Exercise brief: Each line that includes the word "Variable" should be copied from the records.

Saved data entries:
(** A run, with the events of the export of any kind the export may
    emit. *)
Lemma run_emits (cfg : config) (w : world) (p : str -> event -> bool) :
  (forall tok, safe (p tok) (export cfg w tok)) ->
  exists o tr xs,
    auth_path w o tr
    /\ fst (authenticate w init) = o
    /\ fst (run cfg w) = outcome_of_run o
    /\ trace cfg w = cache_load_trace w ++ tr ++ xs
    /\ match o with
       | Ret tok => forallb (p tok) xs = true
       | _ => xs = []
       end.
Proof.
  intros Hp. destruct (authenticate_paths w) as [o [tr [E P]]].
  unfold trace, run, main.
  destruct o as [tok| |e].
  - destruct (Hp tok (mkState (cache_load_trace w ++ tr) 0 []))
      as [[] [st' [X [xs [E1 F]]]]].
    exists (Ret tok), tr, xs. rewrite (bind_returns _ _ _ _ _ E), X, E.
    cbn [fst snd events] in *. rewrite E1, <- app_assoc.
    repeat split; assumption.
  - exists Exit, tr, []. unfold bind. rewrite E. cbn [fst snd events].
    rewrite app_nil_r. repeat split; assumption.
  - exists (Raise e), tr, []. unfold bind. rewrite E. cbn [fst snd events].
    rewrite app_nil_r. repeat split; assumption.
Qed.

Lemma path_no_output (w : world) (o : outcome str) (tr : list event) :
  auth_path w o tr -> forallb (fun e => negb (is_output e)) tr = true.
Proof.
  intros P. destruct P as [a l d tok A S T G|a l d A S T G|pre tok S G|pre S G];
    try reflexivity;
    destruct S as [[_ ->]|[a [l [_ [_ ->]]]]]; reflexivity.
Qed.

Lemma load_no_output (w : world) :
  forallb (fun e => negb (is_output e)) (cache_load_trace w) = true.
Proof. rewrite cache_load_trace_eq. destruct (cache_file w); reflexivity. Qed.

Lemma carries_eq (auth a url : str) :
  carries auth (EGet url a) = true -> a = auth.
Proof. cbn. apply str_eqb_eq. Qed.

Lemma str_eqb_refl (a : str) : str_eqb a a = true.
Proof. now apply str_eqb_eq. Qed.

(** X6. Every request of a run carries the authorization [Bearer] and the
    token the authentication gave; a run whose authentication gives no
    token makes no request. *)
Theorem requests_carry_the_token (cfg : config) (w : world)
    (url a : str) :
  In (EGet url a) (trace cfg w) ->
  exists tok,
    fst (authenticate w init) = Ret tok /\ a = lit "Bearer " ++ tok.
Proof.
  intros H.
  destruct (run_emits cfg w (fun tok => carries (lit "Bearer " ++ tok)))
    as [o [tr [xs [P [A [_ [T X]]]]]]].
  { intros tok. apply emits_export; try reflexivity.
    intros u. cbn. apply str_eqb_refl. }
  rewrite T in H. rewrite !in_app_iff in H. destruct H as [H|[H|H]].
  - pose proof (load_no_output w) as L. rewrite forallb_forall in L.
    apply L in H. discriminate.
  - pose proof (path_no_output w o tr P) as L. rewrite forallb_forall in L.
    apply L in H. discriminate.
  - destruct o as [tok| |e]; try (subst xs; contradiction).
    exists tok. split; [exact A|].
    rewrite forallb_forall in X. apply X in H. now apply carries_eq in H.
Qed.

Lemma requests_carry_the_token_witness :
  exists tok,
    fst (authenticate w_cached init) = Ret tok
    /\ lit "Bearer TOK" = lit "Bearer " ++ tok.
Proof.
  apply (requests_carry_the_token shipped w_cached
           (GRAPH_API_URL ++ lit "delta") (lit "Bearer TOK")).
  vm_compute. do 5 right. left. reflexivity.
Defined.

(** ** What a run does after the authentication *)

Lemma app_split_at {A : Type} (q : A -> bool) (l1 l2 pre post : list A)
    (e : A) :
  forallb (fun x => negb (q x)) l1 = true -> q e = true ->
  l1 ++ l2 = pre ++ e :: post ->
  exists m, pre = l1 ++ m /\ l2 = m ++ e :: post.
Proof.
  revert pre. induction l1 as [|x l1 IH]; intros pre F Q E.
  - exists pre. now split.
  - cbn in F. apply andb_true_iff in F. destruct F as [Fx F].
    destruct pre as [|y pre]; cbn in E; inversion E; subst.
    + rewrite Q in Fx. discriminate.
    + destruct (IH pre F Q H1) as [m [-> ->]]. exists m. now split.
Qed.

(** X7. In every run, each request, each attachment file and each document
    comes after the cache was written: nothing is fetched or exported
    before a token was acquired and the cache saved. *)
Theorem outputs_follow_the_cache_write (cfg : config) (w : world)
    (pre post : list event) (e : event) :
  trace cfg w = pre ++ e :: post ->
  is_output e = true ->
  In (ECacheWrite (serialize w)) pre.
Proof.
  intros T O.
  destruct (run_paths cfg w) as [o [tr [xs [P [_ [_ [E [_ X]]]]]]]].
  rewrite E, app_assoc in T.
  assert (F : forallb (fun x => negb (is_output x)) (cache_load_trace w ++ tr)
              = true).
  { rewrite forallb_app, load_no_output, (path_no_output w o tr P).
    reflexivity. }
  destruct (app_split_at is_output _ _ _ _ _ F O T) as [m [-> Hxs]].
  destruct o as [tok| |x]; try (subst xs; destruct m; discriminate).
  destruct (path_write_last w tok tr P) as [p [-> _]].
  rewrite !in_app_iff. left. right. right. now left.
Qed.

Lemma outputs_follow_the_cache_write_witness :
  In (ECacheWrite (serialize w_cached)) (firstn 5 (trace shipped w_cached)).
Proof.
  apply (outputs_follow_the_cache_write shipped w_cached
           (firstn 5 (trace shipped w_cached))
           (skipn 6 (trace shipped w_cached))
           (EGet (GRAPH_API_URL ++ lit "delta") (lit "Bearer TOK")));
    vm_compute; reflexivity.
Defined.

(** X8. When the silent acquisition gives a result that is not empty and
    has no [access_token], the run ends with a [KeyError] right after the
    notice [Token found in cache]: the interactive acquisition is not
    attempted, the cache is not saved and nothing is exported. *)
Theorem silent_result_without_token (cfg : config) (w : world)
    (a : str) (l : list str) (d : dict) :
  get_accounts w = a :: l ->
  acquire_token_silent w a = Some d ->
  d <> [] ->
  dict_get (lit "access_token") d = None ->
  fst (run cfg w) = Raise (lit "KeyError")
  /\ trace cfg w
     = cache_load_trace w
       ++ [EGetAccounts; EAcquireSilent a;
           EPrint (lit "Token found in cache")].
Proof.
  intros A S D G.
  destruct (run_paths cfg w) as [o [tr [xs [P [_ [O [E [_ X]]]]]]]].
  rewrite O, E.
  destruct P as [a' l' d' tok A' S' T' G'|a' l' d' A' S' T' G'
                |pre tok [[A' _]|[a' [l' [A' [T' _]]]]] G'
                |pre [[A' _]|[a' [l' [A' [T' _]]]]] G'];
    rewrite A in A'; try discriminate; inversion A'; subst a' l'.
  - rewrite S in S'. inversion S'; subst d'. rewrite G in G'. discriminate.
  - subst xs. now split.
  - rewrite S in T'. destruct d; [congruence|discriminate].
  - rewrite S in T'. destruct d; [congruence|discriminate].
Qed.

Lemma silent_result_without_token_witness :
  fst (run shipped w_no_token_key) = Raise (lit "KeyError")
  /\ trace shipped w_no_token_key
     = cache_load_trace w_no_token_key
       ++ [EGetAccounts; EAcquireSilent (lit "user");
           EPrint (lit "Token found in cache")].
Proof.
  apply (silent_result_without_token shipped w_no_token_key (lit "user") []
           [(lit "token_type", lit "Bearer")]);
    [reflexivity|reflexivity|discriminate|reflexivity].
Defined.

Lemma is_export_no_bytes_export (e : event) :
  is_export_no_bytes e = true -> is_bytes_write e = false.
Proof.
  unfold is_export_no_bytes. rewrite andb_true_iff, negb_true_iff. tauto.
Qed.

(** X9. With [SAVE_ATTACHMENTS] off, as the script ships, a run writes no
    attachment file, whatever the lists, tasks and attachments are. *)
Theorem no_attachment_file_when_saving_is_off (cfg : config) (w : world) :
  SAVE_ATTACHMENTS cfg = false ->
  count is_bytes_write (trace cfg w) = 0%nat.
Proof.
  intros S.
  destruct (run_emits cfg w (fun _ => is_export_no_bytes))
    as [o [tr [xs [P [_ [_ [T X]]]]]]].
  { intros tok. apply emits_export; try reflexivity.
    intros H. rewrite S in H. discriminate. }
  rewrite T, !count_app.
  assert (L : count is_bytes_write (cache_load_trace w) = 0%nat).
  { rewrite cache_load_trace_eq. destruct (cache_file w); reflexivity. }
  assert (A : count is_bytes_write tr = 0%nat).
  { apply (count_none _ (fun e => negb (is_output e)));
      [|exact (path_no_output w o tr P)].
    intros e. destruct e; cbn; congruence. }
  assert (B : count is_bytes_write xs = 0%nat).
  { destruct o as [tok| |e]; try (subst xs; reflexivity).
    apply (count_none _ is_export_no_bytes);
      [apply is_export_no_bytes_export|exact X]. }
  rewrite L, A, B. reflexivity.
Qed.

Lemma no_attachment_file_when_saving_is_off_witness :
  count is_bytes_write (trace shipped w_cached) = 0%nat.
Proof.
  apply (no_attachment_file_when_saving_is_off shipped w_cached).
  reflexivity.
Defined.

(** ** The export as requests and texts *)

Lemma join_cons (sep p : str) (ps : list str) :
  join sep (p :: ps) = p ++ concat (map (app sep) ps).
Proof.
  revert p. induction ps as [|q ps IH]; intros p.
  - cbn. now rewrite app_nil_r.
  - change (join sep (p :: q :: ps)) with (p ++ sep ++ join sep (q :: ps)).
    rewrite IH. cbn [map concat]. now rewrite <- app_assoc.
Qed.

Section Composition.

Variable cfg : config.
Variable w : world.
Variable auth : str.

(** One attachment of the loop: the line of the attachment is written, and
    the events are those of the download. *)
Lemma download_attachment_events tl t a note :
  exists txt, forall st,
    download_attachment cfg w auth tl t a note st
    = (Ret tt, mkState (events st ++ download_events cfg w auth tl t a)
                       (clock st) (file st ++ txt)).
Proof.
  unfold download_attachment, download_events, is_file_attachment.
  fold (content_url tl t a).
  destruct (SAVE_ATTACHMENTS cfg && str_eqb (odata_type a) FILE_ATTACHMENT).
  - cbv zeta.
    destruct (content_status (get_content w (content_url tl t a)) =? 200)%Z
      eqn:E.
    + eexists. intros st. mstep. rewrite E. mstep.
      unfold file_write. cbn [events clock file].
      rewrite <- !app_assoc. reflexivity.
    + exists []. intros st. mstep. rewrite E. unfold ret.
      now rewrite app_nil_r.
  - exists []. intros st. unfold ret. destruct st. cbn.
    now rewrite !app_nil_r.
Qed.

Lemma attachments_loop_events (md : bool) tl t (atts : list attachment) :
  exists txt, forall st,
    for_each atts tt (fun _ a =>
      file_write ((if md then lit "- " else lit "    - ")
                  ++ att_name a ++ lit " (Size: " ++ str_of_N (att_size a)
                  ++ lit " bytes)" ++ [NL]) ;;
      download_attachment cfg w auth tl t a
        (if md then lit "  - Saved attachment: "
         else lit "      Saved attachment: ")) st
    = (Ret tt,
       mkState (events st ++ flat_map (download_events cfg w auth tl t) atts)
               (clock st) (file st ++ txt)).
Proof.
  induction atts as [|a atts [txt IH]].
  - exists []. intros st. destruct st. cbn. unfold ret. now rewrite !app_nil_r.
  - destruct (download_attachment_events tl t a
                (if md then lit "  - Saved attachment: "
                 else lit "      Saved attachment: ")) as [t1 H1].
    eexists. intros st. cbn [for_each flat_map]. mstep.
    rewrite (bind_returns _ _ _ _ _ (H1 _)), IH. cbn [events clock file].
    rewrite <- !app_assoc. reflexivity.
Qed.

Lemma export_attachments_events (md : bool) tl t :
  exists txt, forall st,
    export_attachments cfg w auth md tl t st
    = (Ret tt, mkState (events st ++ task_events cfg w auth tl t)
                       (clock st) (file st ++ txt)).
Proof.
  unfold export_attachments, task_events. fold (attachments_url tl t).
  destruct (get_value (get_attachments w (attachments_url tl t)))
    as [|a atts] eqn:E.
  - exists []. intros st. mstep. rewrite E. unfold ret.
    now rewrite app_nil_r.
  - destruct (attachments_loop_events md tl t (a :: atts)) as [txt H].
    eexists. intros st. mstep. rewrite E. mstep. rewrite H.
    cbn [events clock file]. rewrite <- !app_assoc. reflexivity.
Qed.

Response to the task:
Variable cfg : config.
Variable w : world.
Variable auth : str.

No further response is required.